Hyper Smash Kommunikation 21: Mon dieu - Ende einer Ära

Mittwoch, 16. Januar 2013

Mon dieu - Ende einer Ära

Mon dieu - Virgin Megastore an der Champs-Elysee in Paris ist pleite. Anfang der Neunziger war ich dort zur Einarbeitung zum Store-Manager. Das war schon ein cooler Laden in einer imposanten Lage mit einer riesigen echten Tresortür im Untergeschoß, hinter der sich die Klassik-Abteilung verbarg.

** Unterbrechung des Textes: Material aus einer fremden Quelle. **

(* ===== verification/Turns.v ===== *)
(** * Runs among others

    Code that makes calls on shared stores, one at a time, while other writers
    act between its calls, its context may be cancelled, calls may fail (with
    their effect or without it) and the process may die.  A run is a [RunM] over
    the shared state [S] and a log of the events [E] it publishes; what happens
    to it is the list of its [Turn]s.

    [lift R] is for what a run does to the shared state, [wp] for that it ends
    and how. *)

From S2P Require Import Prelude.

(** How a call ends: done, refused, or done with its answer lost. *)
Inductive Fate : Type := Runs | Refused | Lost.

(** What happens before and to the next call: what others do, whether the context
    is cancelled, whether the process dies, how the call ends. *)
Record Turn (S : Type) : Type := mkTurn { tnOthers : S → S; tnCancel : bool; tnKill : bool; tnFate : Fate }.
Arguments mkTurn {S} _ _ _ _. Arguments tnOthers {S} _ _. Arguments tnCancel {S} _. Arguments tnKill {S} _. Arguments tnFate {S} _.

Record RunCtx (S E : Type) : Type := mkRunCtx {
  cxShared : S;
  cxCancelled : bool;
  cxTurns : list (Turn S);
  cxEvents : list E;
}.
Arguments mkRunCtx {S E} _ _ _ _. Arguments cxShared {S E} _. Arguments cxCancelled {S E} _.
Arguments cxTurns {S E} _. Arguments cxEvents {S E} _.

(** Why a run did not return. *)
Inductive Halt : Type := Killed | OutOfFuel.

Definition RunM (S E A : Type) : Type := stateful (RunCtx S E) Halt A.
#[export] Instance run_ret S E : MRet (RunM S E) := λ A, st_ret.
#[export] Instance run_bind S E : MBind (RunM S E) := λ A B f m, st_bind m f.

Section turns.
Context {S E : Type}.
Implicit Types c : RunCtx S E.

Definition with_shared c (s : S) : RunCtx S E := mkRunCtx s (cxCancelled c) (cxTurns c) (cxEvents c).

(** The next moment of the run; once the turns are used up nothing else
    happens. *)
Definition turn : RunM S E Fate := λ c,
  match cxTurns c with
  | [] => (Ok Runs, c)
  | t :: ts =>
      let c := mkRunCtx (tnOthers t (cxShared c)) (cxCancelled c || tnCancel t) ts (cxEvents c) in
      if tnKill t then (Err Killed, c) else (Ok (tnFate t), c)
  end.

(** A step that always answers. *)
Definition on_ctx {A} (f : RunCtx S E → A * RunCtx S E) : RunM S E A := λ c, let '(a, c) := f c in (Ok a, c).
Definition on_shared {A} (f : S → A * S) : RunM S E A := on_ctx (λ c, ((f (cxShared c)).1, with_shared c (f (cxShared c)).2)).

(** A call: its answer, if it came. *)
Definition ask {A} (f : S → A * S) : RunM S E (option A) :=
  fate ← turn;
  match fate with
  | Runs => a ← on_shared f; mret (Some a)
  | Refused => mret None
  | Lost => _ ← on_shared f; mret None
  end.

(** [ctx.Err() != nil] *)
Definition ctx_Err : RunM S E bool := _ ← turn; on_ctx (λ c, (cxCancelled c, c)).
Definition publish (e : E) : RunM S E unit :=
  on_ctx (λ c, (tt, mkRunCtx (cxShared c) (cxCancelled c) (cxTurns c) (cxEvents c ++ [e]))).
Definition halt {A} (h : Halt) : RunM S E A := λ c, (Err h, c).

(** ** What a run does *)
Section within.
Context (polite : Turn S → Prop) (R : S → S → Prop) `{!PreOrder R}.

Definition lift (c c' : RunCtx S E) : Prop :=
  Forall polite (cxTurns c) → Forall polite (cxTurns c') ∧ R (cxShared c) (cxShared c').

#[export] Instance lift_preorder : PreOrder lift.
Proof.
  split; [by intros c Hc|]. intros a b c Hab Hbc Hf. destruct (Hab Hf) as [Hf' Hr]. destruct (Hbc Hf') as [Hf'' Hr'].
  split; [done|by transitivity (cxShared b)].
Qed.

Context (Hothers : ∀ t s, polite t → R s (tnOthers t s)).

Lemma does_ret {A} (a : A) : st_does lift (mret a : RunM S E A).
Proof. apply st_does_ret; apply _. Qed.
Lemma does_seq {A B} (m : RunM S E A) (f : A → RunM S E B) :
  st_does lift m → (∀ a, st_does lift (f a)) → st_does lift (m ≫= f).
Proof. apply st_does_bind; apply _. Qed.
Lemma does_turn : st_does lift turn.
Proof.
  intros c r c' Hx Hf. unfold turn in Hx. destruct (cxTurns c) as [|t ts] eqn:Ht; [by injection Hx as _ <-; rewrite Ht|].
  apply Forall_cons in Hf as [Hp Hf]. destruct (tnKill t); injection Hx as _ <-; (split; [done|by apply Hothers]).
Qed.
Lemma does_on {A} (f : RunCtx S E → A * RunCtx S E) :
  (∀ c, cxTurns (f c).2 = cxTurns c ∧ R (cxShared c) (cxShared (f c).2)) → st_does lift (on_ctx f).
Proof.
  intros Hf c r c' Hx Hp. unfold on_ctx in Hx. specialize (Hf c). destruct (f c) as [a c1]. injection Hx as _ <-.
  destruct Hf as [Ht Hr]. cbn in *. by rewrite Ht.
Qed.
Lemma does_ask {A} (f : S → A * S) : (∀ s, R s (f s).2) → st_does lift (ask f).
Proof.
  intros Hf. apply does_seq; [apply does_turn|]. intros []; try apply does_ret;
    (apply does_seq; [apply does_on; intros c; by split|intros a; apply does_ret]).
Qed.
Lemma does_ctx_Err : st_does lift ctx_Err.
Proof. apply does_seq; [apply does_turn|]. intros _. by apply does_on. Qed.
Lemma does_publish e : st_does lift (publish e).
Proof. by apply does_on. Qed.
Lemma does_halt {A} h : st_does lift (halt h : RunM S E A).
Proof. intros c r c' [= _ <-]. reflexivity. Qed.
End within.

Lemma lift_mono polite (R R' : S → S → Prop) {A} (m : RunM S E A) :
  (∀ s s', R s s' → R' s s') → st_does (lift polite R) m → st_does (lift polite R') m.
Proof. intros HR Hm c r c' Hx Hf. destruct (Hm _ _ _ Hx Hf) as [? ?]. auto. Qed.

(** What a read answers. *)
Lemma read_spec {A} (f : S → A) c a c' : ask (λ s, (f s, s)) c = (Ok a, c') → a = Some (f (cxShared c')) ∨ a = None.
Proof.
  unfold ask, mbind, run_bind. intros [(e & _ & ?)|(fate & c1 & _ & Hx)]%st_bind_inv; [done|].
  destruct fate; injection Hx as <- <-; auto.
Qed.

(** A later context of the same run: moments used up, events published. *)
Definition later (c c' : RunCtx S E) : Prop :=
  (∃ ts, cxTurns c = ts ++ cxTurns c') ∧ ∃ es, cxEvents c' = cxEvents c ++ es.
#[export] Instance later_preorder : PreOrder later.
Proof.
  split; [intros c; split; [by exists []|exists []; by rewrite app_nil_r]|].
  intros a b c [[ts Ht] [es He]] [[ts' Ht'] [es' He']]. split.
  - exists (ts ++ ts'). by rewrite <- app_assoc, <- Ht'.
  - exists (es ++ es'). by rewrite app_assoc, <- He.
Qed.
Lemma later_turn fate c c' : turn c = (Ok fate, c') → later c c'.
Proof.
  unfold turn. destruct (cxTurns c) as [|t ts] eqn:Ht; [by intros [= _ <-]|]. destruct (tnKill t); [done|].
  intros [= _ <-]. split; [exists [t]; by rewrite Ht|exists []; by rewrite app_nil_r].
Qed.

(** ** That it ends, and how

    [kills]: what holds if it is killed. *)
Definition wp {A} (kills : RunCtx S E → Prop) (m : RunM S E A) (Q : A → RunCtx S E → Prop) (c : RunCtx S E) : Prop :=
  match m c with
  | (Ok a, c') => Q a c'
  | (Err Killed, c') => kills c'
  | (Err OutOfFuel, _) => False
  end.

Lemma wp_mret {A} K (a : A) Q c : Q a c → wp K (mret a) Q c.
Proof. done. Qed.
Lemma wp_seq_run {A B} K (m : RunM S E A) (f : A → RunM S E B) Q c : wp K m (λ a c', wp K (f a) Q c') c → wp K (m ≫= f) Q c.
Proof. unfold wp, mbind, run_bind, st_bind. destruct (m c) as [[a|[]] c']; done. Qed.
Lemma wp_publish K e Q c :
  Q tt (mkRunCtx (cxShared c) (cxCancelled c) (cxTurns c) (cxEvents c ++ [e])) → wp K (publish e) Q c.
Proof. done. Qed.
Lemma wp_weaken {A} K (m : RunM S E A) (P Q : A → RunCtx S E → Prop) c : wp K m P c → (∀ a c', P a c' → Q a c') → wp K m Q c.
Proof. unfold wp. destruct (m c) as [[a|[]] c']; auto. Qed.

(** The context a run ends in is the one it computes. *)
Lemma wp_answered {A} K (m : RunM S E A) Q c : wp K m (λ a c', m c = (Ok a, c') → Q a c') c → wp K m Q c.
Proof. unfold wp. destruct (m c) as [[a|[]] c']; auto. Qed.

Lemma wp_kills {A} (K K' : RunCtx S E → Prop) (m : RunM S E A) Q c : wp K m Q c → (∀ c', K c' → K' c') → wp K' m Q c.
Proof. unfold wp. destruct (m c) as [[a|[]] c']; auto. Qed.

(** *** Among polite others

    [sm]: whether the run goes smoothly: no call fails, nothing cancels or kills
    it.  [crash]: what holds of the shared state whenever the process may die. *)
Section sure.
Context (polite : Turn S → Prop) (R : S → S → Prop) `{!PreOrder R} (Hothers : ∀ t s, polite t → R s (tnOthers t s)).
Context (sm : bool) (crash : S → Prop).
Local Notation sure := (wp (λ c, sm = false ∧ crash (cxShared c))).

Definition smooth_turn (t : Turn S) : Prop := tnCancel t = false ∧ tnKill t = false ∧ tnFate t = Runs.

(** Dying now would leave what it may, whatever the others do first. *)
Definition covers (s : S) : Prop := ∀ s', R s s' → crash s'.

Record ready c : Prop := {
  rd_polite : Forall polite (cxTurns c);
  rd_smooth : sm = true → Forall smooth_turn (cxTurns c) ∧ cxCancelled c = false;
  rd_covers : covers (cxShared c);
}.

(** Where a run got to: [c'] after [c]. *)
Record went c c' : Prop := { we_ready : ready c'; we_within : R (cxShared c) (cxShared c') }.
Lemma went_refl c : ready c → went c c.
Proof. by split. Qed.
Lemma went_trans a b c : went a b → went b c → went a c.
Proof. intros [? ?] [? ?]. split; [done|by transitivity (cxShared b)]. Qed.
Lemma covers_within s s' : covers s → R s s' → covers s'.
Proof. intros Hs Hr s2 Hr2. apply Hs. by transitivity s'. Qed.
Lemma ready_with c s : ready c → covers s → ready (with_shared c s).
Proof. intros [] Hs. by split. Qed.

Lemma wp_turn Q c : ready c →
  (∀ fate c', went c c' → cxEvents c' = cxEvents c → (sm = true → fate = Runs) → Q fate c') → sure turn Q c.
Proof.
  intros [Ht Hs Hcov] HQ. unfold wp, turn. destruct (cxTurns c) as [|t ts] eqn:Ets.
  - apply HQ; [|done..]. apply went_refl. split; rewrite ?Ets; auto.
  - apply Forall_cons in Ht as [Ht Hts].
    assert (Hw : went c (mkRunCtx (tnOthers t (cxShared c)) (cxCancelled c || tnCancel t) ts (cxEvents c))).
    { split; [|by apply Hothers]. split; [done| |by eapply covers_within; [|apply Hothers]].
      intros Hsm. destruct (Hs Hsm) as [Hf Hc].
      apply Forall_cons in Hf as [(Hcc & _) Hf]. split; [done|]. cbn. by rewrite Hc, Hcc. }
    destruct (tnKill t) eqn:Hk.
    + split; [|by apply Hcov, Hothers].
      destruct sm; [|done]. destruct (Hs eq_refl) as [Hf _]. apply Forall_cons in Hf as [(_ & ? & _) _]. congruence.
    + apply HQ; [done|done|]. intros Hsm. destruct (Hs Hsm) as [Hf _]. by apply Forall_cons in Hf as [(_ & _ & ?) _].
Qed.

(** A call answers, or fails with or without its effect. *)
Definition answered {A} (f : S → A * S) (s : S) (a : option A) (s' : S) : Prop :=
  a = Some (f s).1 ∧ s' = (f s).2 ∨ sm = false ∧ a = None ∧ (s' = s ∨ s' = (f s).2).

Lemma wp_ask {A} (f : S → A * S) Q c : ready c → (∀ s, R (cxShared c) s → covers (f s).2) →
  (∀ a s c', ready c' → R (cxShared c) s → answered f s a (cxShared c') → Q a c') → sure (ask f) Q c.
Proof.
  intros Hc Hcov HQ. unfold ask. apply wp_seq_run, wp_turn; [done|]. intros fate c1 [Hr Hk] _ Hf. destruct fate.
  - apply (HQ _ (cxShared c1)); [by apply ready_with, Hcov|done|by left].
  - apply (HQ _ (cxShared c1)); [done|done|right]. split_and!; [|done|by left]. destruct sm; [by specialize (Hf eq_refl)|done].
  - apply (HQ _ (cxShared c1)); [by apply ready_with, Hcov|done|right]. split_and!; [|done|by right]. destruct sm; [by specialize (Hf eq_refl)|done].
Qed.

(** One within what others may see. *)
Lemma wp_ask_within {A} (f : S → A * S) Q c : ready c → (∀ s, R s (f s).2) →
  (∀ a s c', went c c' → R (cxShared c) s → R s (cxShared c') → answered f s a (cxShared c') → Q a c') → sure (ask f) Q c.
Proof.
  intros Hc Hf HQ. apply wp_ask; [done| |].
  { intros s Hs. eapply covers_within; [apply Hc|]. by transitivity s. }
  intros a s c' Hr Hk Ha.
  assert (Hk' : R s (cxShared c')).
  { destruct Ha as [[_ ->]|(_ & _ & [->| ->])]; [apply Hf|reflexivity|apply Hf]. }
  apply (HQ a s); [|done|done|done]. split; [done|by transitivity s].
Qed.

Lemma wp_ctx_Err Q c : ready c → (∀ b c', went c c' → (sm = true → b = false) → Q b c') → sure ctx_Err Q c.
Proof.
  intros Hc HQ. apply wp_seq_run, wp_turn; [done|]. intros _ c1 Hw _ _. apply HQ; [done|].
  intros Hsm. by destruct (rd_smooth _ (we_ready _ _ Hw) Hsm).
Qed.
Lemma wp_clocked {A} (g : S → A) Q c : (∀ a, Q a c) → sure (on_shared (λ s, (g s, s))) Q c.
Proof. intros HQ. unfold wp, on_shared, on_ctx. destruct c. apply HQ. Qed.

End sure.

(** A part that is only known by what it does and how it ends. *)
Section known.
Context (polite : Turn S → Prop) (R : S → S → Prop) `{!PreOrder R} (sm : bool).

Definition behaves {A} (m : RunM S E A) (P : A → Prop) : Prop := ∀ c r c',
  Forall polite (cxTurns c) → (sm = true → Forall smooth_turn (cxTurns c) ∧ cxCancelled c = false) → m c = (r, c') →
  R (cxShared c) (cxShared c') ∧
  match r with
  | Ok a => Forall polite (cxTurns c') ∧ (sm = true → Forall smooth_turn (cxTurns c') ∧ cxCancelled c' = false) ∧ P a
  | Err Killed => sm = false
  | Err OutOfFuel => False
  end.

Lemma wp_behaves crash {A} (m : RunM S E A) P Q c : behaves m P → ready polite R sm crash c →
  (∀ a c', went polite R sm crash c c' → P a → Q a c') → wp (λ c, sm = false ∧ crash (cxShared c)) m Q c.
Proof.
  intros Hm [Hp Hs Hcov] HQ. unfold wp. destruct (m c) as [r c'] eqn:Hx.
  destruct (Hm c r c' Hp Hs Hx) as [Hr Hres].
  destruct r as [a|[]]; [|by split; [|apply Hcov]|done]. destruct Hres as (Hp' & Hs' & HP).
  apply HQ; [|done]. split; [|done]. split; [done|done|by eapply covers_within].
Qed.

(** What it answers, some call of it answered. *)
Lemma behaves_called {A} (m : RunM S E A) P : behaves m P → behaves m (λ a, P a ∧ ∃ c c', m c = (Ok a, c')).
Proof.
  intros Hm c r c' Hp Hs Hx. destruct (Hm c r c' Hp Hs Hx) as [Hr Hres]. split; [done|]. destruct r as [a|[]]; [|done..].
  destruct Hres as (? & ? & ?). eauto 10.
Qed.

Lemma behaves_wp {A} (m : RunM S E A) (P : A → Prop) :
  (∀ crash c, ready polite R sm crash c → wp (λ c, sm = false ∧ crash (cxShared c)) m (λ a c', went polite R sm crash c c' ∧ P a) c) →
  behaves m P.
Proof.
  intros Hm c r c' Hp Hs Hx. specialize (Hm (R (cxShared c)) c). unfold wp in Hm. rewrite Hx in Hm.
  assert (Hc : ready polite R sm (R (cxShared c)) c) by (split; [done|done|by intros s]). specialize (Hm Hc).
  destruct r as [a|[]]; [|by destruct Hm|done]. destruct Hm as [[[Hp' Hs' _] Hr] HP]. done.
Qed.
Lemma behaves_ret {A} (a : A) (P : A → Prop) : P a → behaves (mret a) P.
Proof. intros Ha c r c' Hp Hs [= <- <-]. done. Qed.
End known.
End turns.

Virgin Megastore an der Champs-Elysee (c) Google-Streetview

Beim Chefeinkäufer kam ich aus dem Staunen nicht mehr heraus. Hinter seinem Schreibtisch gab es ein hohes Stahlregal mit Bergen von Papierkatalogen der verschiedenen Label von der Sorte, wo jeweils Miniaturcover neben Interpret und Titel abgedruckt sind. Staunen - was machst Du denn damit? Ja, damit schicke ich meine Verkäufer durch die Regale und dann notieren wir neben dem Bildchen den Marktbestand. Anschließend geht es ins Etagenlager. Auf jeder Etage gab es einen tiefen Raum, eher eine schlauchartige Katakombe, in der in hohen Regalen Berge von CDs im praktischen 25er-Kartönchen gelagert wurden. Das Handlager für den Verkauf. Da notieren wir dann die zweite Zahl. Und dann?, fragte ich und ahnte nichts gutes. Ja, dann schicken wir die Kataloge ins Außenlager an der Stadtrand. Nicht Dein Ernst - was macht ihr denn da? Da schreiben wir die dritte Zahl auf - das sind dann die großen Bestände im eigentlichen Lager. Nicht zu fassen - und dann? Dann kommen die Kataloge wieder auf die Champs-Elysee und wir lassen die Abverkaufslisten ausdrucken. Und dann  entscheiden wir pro Zeile, wie viele CDs wir in den nächsten 2 Monaten wohl verkaufen. Und wie oft macht macht ihr das?  Na, wenn  wir gut sind, kommen wir einmal im Monat rum. Na dann mal los.

So war das im Zeitalter der analogen, zeitlich und räumlich versetzten Kommunikation, ähm, ich meine Disposition. Wenigstens war der Inhalt des Medienträgers schon digital. Patrick Zelnik hieß der Chef im Ring damals und man hörte, der Laden hätte noch nie einen Centime verdient. Aber cool war's schon - alle Medien von Buch über CD, Video, Spiele plus Cafe über sieben tolle Etagen unter einem Dach in einer der Top-Touri-Fallen von Paris.

Nach diesem Ausflug in die Steinzeit ging es dann weiter mit dem etwas steifen aber erstmals digitalen Freund namens "Elvis", aber das ist eine andere Geschichte für Virgin-Insider. Mit den großen Plattenläden verhielt es sich ähnlich wie mit Dampflokomotiven: die schönsten baute man am Ende ihrer Ära.